Lemma two_valued_update_availability k v db :
  flag01 v -> two_valued db -> two_valued (update_availability k v db).2.
Proof.
  intros Hv Hdb j c. rewrite update_availability_eq. simpl.
  rewrite lookup_alter. case_decide; [subst j|apply Hdb].
  destruct (books db !! k) as [c0|]; simpl; [|discriminate].
  by intros [= <-].
Qed.

Lemma two_valued_step o db : flags_ok o -> two_valued db -> two_valued (step o db).
Proof.
  intros Ho Hdb.
  destruct o as [t a g d av|k t a g d av|k av|k|k|k]; simpl in Ho; unfold step.
  - unfold call_add_book.
    destruct t as [|[t'|]], a as [|[a'|]], g as [|g'], d as [|d']; try exact Hdb.
    rewrite add_book_eq. intros j c. simpl. rewrite lookup_insert.
    case_decide; [|apply Hdb]. by intros [= <-].
  - intros j c. unfold call_update_book. rewrite update_book_lookup.
    case_decide; [|apply Hdb].
    destruct (books db !! j) as [c0|] eqn:E; simpl; [|discriminate].
    intros [= <-]. simpl.
    destruct Ho as [-> | Ho]; simpl; [by eapply Hdb|].
    destruct (with_default None av); simpl; [done | by eapply Hdb].
  - by apply two_valued_update_availability.
  - unfold borrow_book. destruct (get_book_by_id k db) as [b|]; [|done].
    destruct (py_eq0 (available b)); [done|].
    apply two_valued_update_availability; [by left | done].
  - unfold return_book. apply two_valued_update_availability; [by right | done].
  - intros j c. rewrite delete_book_eq. simpl. rewrite lookup_delete.
    case_decide; [discriminate | apply Hdb].
Qed.
(** Modelled from the spec: [BaseCollector.checkAttemptsExceeded] is not
    among the sources; it counts the assignment records of the unit that
    are not a terminal success and, when the configured maximum is
    reached, moves the unit to Failed and answers false. *)
Definition checkAttemptsExceeded (maxAttempts : nat) (hash : string) (taskType : ProofType)
  (d : Store) : bool * Store :=
  let attempts :=
    filter (λ t, TaskID t = hash ∧ TaskType t = taskType
                 ∧ ProvingStatus_ t ≠ ProverProofValid) (prover_task_rows d) in
  if decide (maxAttempts ≤ length attempts)%nat
  then (false, {| batch_rows := map (set_status hash ProvingTaskFailed) (batch_rows d);
                  chunk_rows := chunk_rows d;
                  prover_task_rows := prover_task_rows d |})
  else (true, d).

(** Stand-in for [json.Unmarshal] into a [message.ChunkProof]: the proof
    is kept as its text; an empty blob does not decode. *)
Definition json_Unmarshal (blob : bytes) : string * option error :=
  match blob with
  | [] => (EmptyString, Some (errors_New "unexpected end of JSON input"))
  | _ => (string_of_bytes blob, None)
  end.

Definition dq : string := String (Ascii.ascii_of_nat 34) EmptyString.

Definition json_array (items : list string) : string :=
  match items with
  | [] => "null"
  | _ => "[" +:+ String.concat "," items +:+ "]"
  end.
(** * TSMOM: dual-horizon time-series momentum, backtest engine and statistics

    Shallow embedding of [tsmom/strategy.py], [backtest/engine.py] and
    [analysis/stats.py].

    Conventions of the embedding.
    - A DataFrame is the list of its rows, in index order; a column is a list.
    - A [pd.Timestamp] is an integer number of nanoseconds ([Z]).
    - Input prices (the ['close'] column) are finite numbers, modelled as exact
      rationals ([Q]).  Values computed by division live in [fnum]: the
      rationals extended with the two infinities and NaN, with the IEEE rules
      for them.  Rounding and the sign of zero are not modelled.
    - Python exceptions are modelled by the error type [res].  The prices
      that [run] hands to [Trade.close] are Python floats, whose division
      raises ZeroDivisionError on a zero divisor; the columns of a DataFrame
      divide as arrays do, giving an infinity or NaN. *)

From Stdlib Require Import ZArith QArith List Bool Lia Lqa.
From Stdlib Require Import Sorting.Sorted.
Import ListNotations.

Open Scope Z_scope.

(** ** Numbers *)

Inductive fnum : Type :=
| Fin (q : Q)
| PInf
| NInf
| NaN.

Definition fneg (a : fnum) : fnum :=
  match a with
  | Fin q => Fin (- q)%Q
  | PInf => NInf
  | NInf => PInf
  | NaN => NaN
  end.

Definition fadd (a b : fnum) : fnum :=
  match a, b with
  | NaN, _ | _, NaN => NaN
  | Fin x, Fin y => Fin (x + y)%Q
  | PInf, NInf | NInf, PInf => NaN
  | PInf, _ | _, PInf => PInf
  | NInf, _ | _, NInf => NInf
  end.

|---|

Instructions for the task -> Across the whole listing above, tally each line where the string "Lemma" occurs, and give the number and nothing more.

Response below -> 2